The interior of the 2019 Honda Brio may not be the most contemporary or stylish in its class, but it certainly seems to embrace a minimalistic yet sporty design theme. While the lower trims could seem a little bland and monotonous, the fancier RS variants get bright orange accents, driver-oriented centre stack with a piano black finish, stylish 3-spoke steering wheel, special RS seat fabric, and RS branded instrument cluster. Honda has also improved on some of the materials that are used in this cabin, while the overall build quality and fit-and-finish have seen some marginal improvements as well.
Furthermore, sound insulation is better now, while outward visibility isn’t a bother, either. More importantly, thanks to the longer wheelbase of the new Brio, legroom for backseat passengers have undoubtedly grown -- it’s still not palatial, but it isn’t an arduous task anymore. Finally, the Honda Brio’s boot space has been increased, too, now capable of carrying up to 258 litres of luggage with the rear bench in place, and 710 litres with them folded down.
While it may not be as feature-rich as some of the other cars in the segment, the 2019 Honda Brio specs sheet is decently equipped for its price. The base variant gets stuff such as multi-reflector halogen headlights chrome grille garnish, LED parking light guide, power-adjustable door mirrors, rear wiper, keyless entry, manual aircon, four-speaker audio system with Bluetooth & USB support, split-folding rear seats, power windows and tilt-adjustable steering.
Meanwhile, standard safety kit includes dual front airbags and Anti-lock Braking System (ABS).

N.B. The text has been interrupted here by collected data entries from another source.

(** * Inventory service of the medusa inventory module

    A shallow embedding of [packages/inventory/src/services/inventory.ts]
    (class [InventoryService]) and of the variant ranking of
    [packages/product/src/services/product-variant.ts].  The service is a set of short transaction
    scripts over three stores (inventory items, inventory levels, reservation
    items).  Every script is embedded as a function in a state-and-exception
    monad over a [World]: the database tables plus the log of the store calls
    issued so far.

    Quantities are JavaScript numbers holding integers; they are embedded as
    [Z], on which [+], [-] and [>=] agree with the JavaScript operators for
    every integer the database column can hold. *)

From stdpp Require Import base decidable option list strings gmap pretty.
From Stdlib Require Import ZArith Lia.

Local Open Scope Z_scope.

(** ** Data model *)

Inductive MedusaErrorType : Type :=
  | NOT_FOUND
  | INVALID_DATA
  | DB_ERROR.

Record MedusaError : Type := mkMedusaError {
  error_type : MedusaErrorType;
  error_message : string
}.

Record InventoryItemDTO : Type := mkInventoryItem {
  item_id : string;
  item_sku : option string
}.

Record InventoryLevelDTO : Type := mkInventoryLevel {
  level_id : string;
  level_inventory_item_id : string;
  level_location_id : string;
  stocked_quantity : Z;
  reserved_quantity : Z;
  incoming_quantity : Z
}.

Record ReservationItemDTO : Type := mkReservationItem {
  reservation_id : string;
  reservation_line_item_id : option string;
  reservation_inventory_item_id : string;
  reservation_location_id : string;
  reservation_quantity : Z
}.

Record CreateReservationItemInput : Type := mkCreateReservationItemInput {
  input_line_item_id : option string;
  input_inventory_item_id : string;
  input_location_id : string;
  input_quantity : Z
}.

(** The structural type [{ location_id: string; inventory_item_id: string }]
    that [ensureInventoryLevels] accepts: any record with these two fields. *)
Class LevelKeyed (A : Type) : Type := {
  inventory_item_id : A → string;
  location_id : A → string
}.

Global Instance level_keyed : LevelKeyed InventoryLevelDTO :=
  {| inventory_item_id := level_inventory_item_id;
     location_id := level_location_id |}.

Global Instance reservation_keyed : LevelKeyed ReservationItemDTO :=
  {| inventory_item_id := reservation_inventory_item_id;
     location_id := reservation_location_id |}.

Global Instance input_keyed : LevelKeyed CreateReservationItemInput :=
  {| inventory_item_id := input_inventory_item_id;
     location_id := input_location_id |}.

Global Instance pair_keyed : LevelKeyed (string * string) :=
  {| inventory_item_id := fst; location_id := snd |}.

(** The (item, location) pair a record refers to. *)
Definition level_key `{LevelKeyed A} (x : A) : string * string :=
  (inventory_item_id x, location_id x).

(** An argument of type [string | string[]]. *)
Inductive IdOrIds : Type :=
  | OneId (id : string)
  | ManyIds (ids : list string).

Definition id_list (x : IdOrIds) : list string :=
  match x with
  | OneId id => [id]
  | ManyIds ids => ids
  end.

(** ** The world: database tables and the log of store calls *)

Record Database : Type := mkDatabase {
  inventory_items : list InventoryItemDTO;
  inventory_levels : list InventoryLevelDTO;
  reservation_items : list ReservationItemDTO;
  reservation_seq : nat
}.

Inductive StoreCall : Type :=
  | ItemRetrieve (id : string)
  | ItemDelete (ids : IdOrIds)
  | LevelList (items locations : list string) (take : option nat)
  | LevelUpdate (id : string) (stocked : Z)
  | LevelDelete (id : string)
  | LevelDeleteByInventoryItemId (ids : IdOrIds)
  | LevelGetStockedQuantity (item : string) (locations : list string)
  | LevelGetReservedQuantity (item : string) (locations : list string)
  | LevelGetAvailableQuantity (item : string) (locations : list string)
  | ReservationCreate (input : list CreateReservationItemInput).

(** The calls that write to a table. *)
Definition is_write (c : StoreCall) : bool :=
  match c with
  | ItemDelete _ | LevelUpdate _ _ | LevelDelete _
  | LevelDeleteByInventoryItemId _ | ReservationCreate _ => true
  | _ => false
  end.

(** The calls that reach the inventory level store. *)
Definition is_level_call (c : StoreCall) : bool :=
  match c with
  | LevelList _ _ _ | LevelUpdate _ _ | LevelDelete _
  | LevelDeleteByInventoryItemId _ | LevelGetStockedQuantity _ _
  | LevelGetReservedQuantity _ _ | LevelGetAvailableQuantity _ _ => true
  | _ => false
  end.

Record World : Type := mkWorld {
  db : Database;
  calls : list StoreCall
}.

(** ** The service monad: state passing with exceptions *)

Inductive Outcome (A : Type) : Type :=
  | Return (a : A)
  | Throw (e : MedusaError).
Arguments Return {A} a.
Arguments Throw {A} e.

Definition Service (A : Type) : Type := World → Outcome A * World.

Definition ret {A} (a : A) : Service A := λ w, (Return a, w).

Definition bind {A B} (m : Service A) (k : A → Service B) : Service B :=
  λ w, match m w with
       | (Return a, w') => k a w'
       | (Throw e, w') => (Throw e, w')
       end.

The fully-loaded RS Black Top variant comes with front fog lights, black roof, RS-specific grille, bumpers, 15-inch alloy wheels, side skirts and spoiler, plus power-folding door mirrors with integrated LED turn indicators, multifunction RS steering wheel, upgraded six-speaker sound system, 7-inch touchscreen head unit, and speed-sensing door locks.
Powertrain and performance
Just as before, the 2019 Honda Brio is also powered by the same 1.2-litre four-cylinder i-VTEC petrol engine. And just as before, it produces 89hp at 6,000 rpm and 110Nm of maximum torque at 4,800 rpm.

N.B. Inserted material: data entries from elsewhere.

(** * memory-mcp: cache, durable queue and asynchronous writer

    A shallow embedding of [src/cache.ts], [src/queue.ts],
    [src/index-gen.ts] and [src/writer.ts], with the properties their
    specification states about them. *)

From Stdlib Require Import String Ascii DecimalString.
From Stdlib Require Import List ZArith NArith Bool Lia Sorted.
Import ListNotations.
Local Open Scope Z_scope.

(* ================================================================== *)
(** * Part I: the program *)
(* ================================================================== *)

(** ** JavaScript strings

    A JavaScript string is a sequence of UTF-16 code units; [length],
    [indexOf], [slice], [split], the regular expressions without the [u]
    flag and the default [sort] all work on code units. *)
Definition jsstring : Type := list N.

(** An ASCII literal as a JavaScript string. *)
Definition str (s : string) : jsstring :=
  map N_of_ascii (list_ascii_of_string s).

Module JS.

Definition length (s : jsstring) : Z := Z.of_nat (List.length s).

Fixpoint eqb (a b : jsstring) : bool :=
  match a, b with
  | [], [] => true
  | x :: a', y :: b' => N.eqb x y && eqb a' b'
  | _, _ => false
  end.

(** [s.startsWith(pat)]. *)
Fixpoint startsWith (s pat : jsstring) : bool :=
  match pat, s with
  | [], _ => true
  | p :: pat', c :: s' => N.eqb p c && startsWith s' pat'
  | _ :: _, [] => false
  end.

Fixpoint indexOfFrom (s pat : jsstring) (i : Z) : Z :=
  if startsWith s pat then i
  else match s with
       | [] => -1
       | _ :: s' => indexOfFrom s' pat (i + 1)
       end.

(** [s.indexOf(pat)]: the least offset at which [pat] occurs, or -1. *)
Definition indexOf (s pat : jsstring) : Z := indexOfFrom s pat 0.

(** [s.includes(pat)]. *)
Fixpoint includes (s pat : jsstring) : bool :=
  startsWith s pat ||
  match s with
  | [] => false
  | _ :: s' => includes s' pat
  end.

(** [s.endsWith(suffix)]. *)
Definition endsWith (s suffix : jsstring) : bool :=
  startsWith (rev s) (rev suffix).

(** [s.slice(a, b)]: a negative index counts from the end, both are
    clamped to the string, and an empty range gives the empty string. *)
Definition slice (s : jsstring) (a b : Z) : jsstring :=
  let len := length s in
  let from := if a <? 0 then Z.max (len + a) 0 else Z.min a len in
  let to := if b <? 0 then Z.max (len + b) 0 else Z.min b len in
  firstn (Z.to_nat (to - from)) (skipn (Z.to_nat from) s).

(** [s.split(sep)] for a separator of one code unit. *)
Fixpoint split (s : jsstring) (sep : N) : list jsstring :=
  match s with
  | [] => [[]]
  | c :: s' =>
      if N.eqb c sep then [] :: split s' sep
      else match split s' sep with
           | seg :: segs => (c :: seg) :: segs
           | [] => [[c]]
           end
  end.

(** [s.replace(/[...]/g, rep)]: every code unit of the class is replaced. *)
Definition replaceAll (inClass : N -> bool) (rep : jsstring) (s : jsstring)
  : jsstring :=
  flat_map (fun c => if inClass c then rep else [c]) s.

(** [Buffer.byteLength(s, 'utf-8')]: a surrogate pair encodes one code
    point in four bytes, a lone surrogate is written as U+FFFD. *)
Definition isHighSurrogate (c : N) : bool := (N.leb 55296 c && N.ltb c 56320)%N.
Definition isLowSurrogate (c : N) : bool := (N.leb 56320 c && N.ltb c 57344)%N.

Fixpoint byteLength (s : jsstring) : Z :=
  match s with
  | [] => 0
  | c :: s' =>
      if N.ltb c 128 then 1 + byteLength s'
      else if N.ltb c 2048 then 2 + byteLength s'
      else if isHighSurrogate c then
        match s' with
        | d :: s'' => if isLowSurrogate d then 4 + byteLength s''
                      else 3 + byteLength s'
        | [] => 3
        end
      else 3 + byteLength s'
  end.

(** A non-negative integer inside a template literal. *)
Definition ofNumber (n : Z) : jsstring :=
  str (NilEmpty.string_of_uint (N.to_uint (Z.to_N n))).

(** [Math.round(a / b)] for [0 <= a] and [0 < b]: halves round up. *)
Definition roundDiv (a b : Z) : Z := (2 * a + b) / (2 * b).

(** The order of the default [sort]: code unit by code unit. *)
Fixpoint leb (a b : jsstring) : bool :=
  match a, b with
  | [], _ => true
  | _ :: _, [] => false
  | x :: a', y :: b' => N.ltb x y || (N.eqb x y && leb a' b')
  end.

Section Sorting.
Context {A : Type} (le : A -> A -> bool).

Fixpoint insert (x : A) (l : list A) : list A :=
  match l with
  | [] => [x]
  | y :: l' => if le x y then x :: l else y :: insert x l'
  end.

(** [xs.sort(cmp)] as a stable insertion sort; [Array.prototype.sort]
    is stable and, for a consistent comparison, this is its result. *)
Definition sortBy (l : list A) : list A := fold_right insert [] l.

End Sorting.

(** [xs.sort()] on strings. *)
Definition sort (l : list jsstring) : list jsstring := sortBy leb l.

(** A [Set] of strings, in insertion order. *)
Definition StringSet : Type := list jsstring.

Definition setHas (s : StringSet) (x : jsstring) : bool := existsb (eqb x) s.

Definition setAdd (s : StringSet) (x : jsstring) : StringSet :=
  if setHas s x then s else s ++ [x].

Definition setDelete (s : StringSet) (x : jsstring) : StringSet :=
  filter (fun y => negb (eqb y x)) s.

(** [new Set(xs)]. *)
Definition setOf (xs : list jsstring) : StringSet := fold_left setAdd xs [].

(** Lowercasing of one ASCII code unit. *)
Definition asciiLower (c : N) : N :=
  if (N.leb 65 c && N.leb c 90)%N then (c + 32)%N else c.

End JS.

(** ** The runtime

    What the program takes from its runtime and no source file defines:
    Unicode lowercasing, locale collation and the JSON rendering of the
    manifest.  [toLowerCase] maps ASCII text letter by letter. *)
Record IndexFile : Type := mkIndexFile {
  idx_categories : list jsstring;
  idx_files : list (jsstring * jsstring);
  idx_lastUpdated : jsstring
}.

Class Runtime : Type := {
  toLowerCase : jsstring -> jsstring;
  toLowerCase_ascii :
    forall s, Forall (fun c => (c < 128)%N) s ->
              toLowerCase s = map JS.asciiLower s;
  localeCompare : jsstring -> jsstring -> Z;
  stringifyIndex : IndexFile -> jsstring
}.

(** ** [src/cache.ts] *)
Module MemoryCache.
Section WithRuntime.
Context {R : Runtime}.

Record CacheEntry : Type := mkEntry { content : jsstring; sha : jsstring }.

Record SearchResult : Type := mkResult { path : jsstring; snippet : jsstring }.

(** The [Map] of the cache: keys in insertion order, one entry per key. *)
Definition t : Type := list (jsstring * CacheEntry).

Fixpoint get (c : t) (path : jsstring) : option CacheEntry :=
  match c with
  | [] => None
  | (k, e) :: c' => if JS.eqb k path then Some e else get c' path
  end.

(** [Map.set] keeps the position of a key that is already there. *)
Fixpoint set (c : t) (path content sha : jsstring) : t :=
  match c with
  | [] => [(path, mkEntry content sha)]
  | (k, e) :: c' =>
      if JS.eqb k path then (k, mkEntry content sha) :: c'
      else (k, e) :: set c' path content sha
  end.

Definition has (c : t) (path : jsstring) : bool :=
  match get c path with Some _ => true | None => false end.

(** [delete] gives the new cache and whether an entry was removed. *)
Definition delete (c : t) (path : jsstring) : t * bool :=
  (filter (fun kv => negb (JS.eqb (fst kv) path)) c, has c path).

Definition keys (c : t) : list jsstring := map fst c.

Definition entries (c : t) : list (jsstring * CacheEntry) := c.

Definition categories (c : t) : list jsstring :=
  let categories :=
    fold_left
      (fun (acc : JS.StringSet) path =>
         let parts := JS.split path 47%N in
         if (1 <? Z.of_nat (List.length parts)) then JS.setAdd acc (hd [] parts)
         else acc)
      (keys c) [] in
  JS.sort categories.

This naturally-aspirated motor comes mated to Honda’s Earth Dreams Technology Continuously Variable Transmission (CVT), which directs power to the front wheels. The Brio is quite easy to drive, feeling nimble yet sure-footed on the open road. However, it isn’t a particularly fast car, taking over 12 seconds to hit 100 kmph and boasting a top speed of approximately 160 kmph. Even when pushed hard, the Honda Brio’s i-VTEC four-popper remains pretty refined and mostly free of any vibrations.

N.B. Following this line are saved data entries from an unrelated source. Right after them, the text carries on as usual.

(** X10: with every key in the leader map the grouping makes no discovery
    request and changes nothing, whatever the fuel, and each payload is in
    the group of the leader cached for its key. *)
Theorem grouping_with_warm_cache
    (fuel : nat) (payloads : list Payload) (s : State) :
  (forall p, p ∈ payloads -> is_Some (topics_to_brokers s !! payload_key p)) ->
  exists groups,
    _group_request fuel payloads s
    = (Ok (payload_key <$> payloads, groups), s) /\
    forall b ps p,
      (b, ps) ∈ groups -> p ∈ ps ->
      topics_to_brokers s !! payload_key p = Some b.
Proof.
  intros Hwarm.
  destruct (group_loop_warm fuel payloads s Hwarm [] [])
    as (groups & Hrun & Hinv); [constructor|].
  exists groups. split; [exact Hrun|].
  intros b ps p Hg Hp. rewrite Forall_forall in Hinv.
  specialize (Hinv (b, ps) Hg). rewrite Forall_forall in Hinv.
  apply (Hinv p Hp).
Qed.

(** *** The leader lookup *)

(** X2: a leader that was looked up is looked up again without any discovery
    request and without any change of state, with the same answer. *)
Theorem leader_lookup_is_cached
    (fuel : nat) (topic : string) (partition : Z) (s s' : State)
    (b : BrokerMetadata) :
  _get_leader_for_partition fuel topic partition s = (Ok b, s') ->
  forall fuel',
    _get_leader_for_partition fuel' topic partition s' = (Ok b, s').
Proof.
  intros Hrun fuel'. apply get_leader_hit.
  unfold _get_leader_for_partition, TopicAndPartition in Hrun.
  destruct (decide (is_Some _)) as [Hs|Hs].
  - destruct (topics_to_brokers s !! (topic, partition)) eqn:E;
      inversion Hrun; subst. exact E.
  - destruct (_load_metadata_for_topics fuel [topic] s) as [[[]| |] s0];
      try discriminate.
    destruct (topics_to_brokers s0 !! (topic, partition)) eqn:E;
      inversion Hrun; subst. exact E.
Qed.

(** X3: a partition of a topic that the cluster never reports has no leader:
    the lookup never returns one, and when the refresh for the topic
    returns, the lookup raises "Partition does not exist". *)
Theorem lookup_of_unknown_partition
    (fuel : nat) (topic : string) (partition : Z) (s s' : State)
    (r : Res BrokerMetadata) :
  (forall h conn request_id request response,
     conn_request h conn request_id request = inl response ->
     topic ∉ (decode_metadata_response response).2.*1) ->
  topics_to_brokers s !! (topic, partition) = None ->
  _get_leader_for_partition fuel topic partition s = (r, s') ->
  (forall b, r ≠ Ok b) /\
  (fst (_load_metadata_for_topics fuel [topic] s) = Ok tt ->
   r = Raise (PartitionDoesNotExist (topic, partition))).
Proof.
  intros Hnever Hmiss Hrun.
  unfold _get_leader_for_partition, TopicAndPartition in Hrun.
  rewrite Hmiss in Hrun.
  rewrite decide_False in Hrun by (intros [? ?]; discriminate).
  destruct (_load_metadata_for_topics fuel [topic] s) as [r0 s0] eqn:Hload.
  destruct (load_frames topic Hnever fuel [topic] s r0 s0 Hload)
    as (_ & _ & Hclear).
  destruct r0 as [[]| |]; simpl.
  - rewrite (Hclear eq_refl partition) in Hrun. inversion Hrun; subst.
    split; [discriminate|reflexivity].
  - inversion Hrun; subst. split; discriminate.
  - inversion Hrun; subst. split; discriminate.
Qed.


(** *** The calls of a broker-aware send *)

Lemma get_leader_refreshes fuel topic partition :
  refreshes
    (fun e => refresh_exn e \/
              e = PartitionDoesNotExist (TopicAndPartition topic partition))
    (_get_leader_for_partition fuel topic partition).
Proof.
  intros s r s' Hrun. unfold _get_leader_for_partition in Hrun.
  cbv zeta in Hrun. destruct (decide (is_Some _)) as [[b Hb]|Hmiss].
  - rewrite Hb in Hrun. inversion Hrun; subst.
    split; [reflexivity|]. split; [reflexivity|]. split; [lia|].
    split; [intros e He; discriminate|].
    exists []. rewrite app_nil_r. repeat split; constructor.
  - destruct (_load_metadata_for_topics fuel [topic] s) as [r0 s0] eqn:Hload.
    destruct (load_refreshes _ _ _ _ _ Hload)
      as (Hc & Hcid & Hid & Hr & Hevs).
    assert (Hs : s' = s0 /\
                 forall e, r = Raise e ->
                   r0 = Raise e \/
                   e = PartitionDoesNotExist (TopicAndPartition topic
                                                                partition)).
    { destruct r0 as [[]|e0|]; [destruct (topics_to_brokers s0 !! _)| |];
        inversion Hrun; subst; (split; [reflexivity|]);
        intros e' He; inversion He; subst; auto. }
    destruct Hs as [-> Hraise].
    repeat (split; [assumption|]). split; [|exact Hevs].
    intros e He. destruct (Hraise e He) as [-> | ->]; [left|right]; auto.
Qed.

Lemma group_loop_refreshes fuel payloads :
  forall keys0 groups0,
    refreshes (grouping_exn payloads)
              (group_loop fuel payloads keys0 groups0).
Proof.
  induction payloads as [|p payloads IH]; intros keys0 groups0; simpl.
  - apply refreshes_ret.
  - apply refreshes_bind.
    + eapply refreshes_weaken; [|apply get_leader_refreshes].
      intros e [He | ->]; [left; exact He|].
      right. exists p. split; [left|reflexivity].
    + intros leader_. eapply refreshes_weaken; [|apply IH].
      intros e [He | (q & Hq & ->)]; [left; exact He|].
      right. exists q. split; [right; exact Hq|reflexivity].
Qed.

In the Philippines, the 2019 Honda Brio price range starts from PhP 598,000 for the entry-level S MT variant, while the range-topping RS Black Top costs Php 735,000. Meanwhile, the two mid-tier variants (namely the V CVT & RS CVT) are priced at Php 658,000 and Php 737,000, respectively. Given its price-point, brand value, updated design, and a more spacious interior, the 2019 Honda Brio is a fairly well-sorted small hatchback.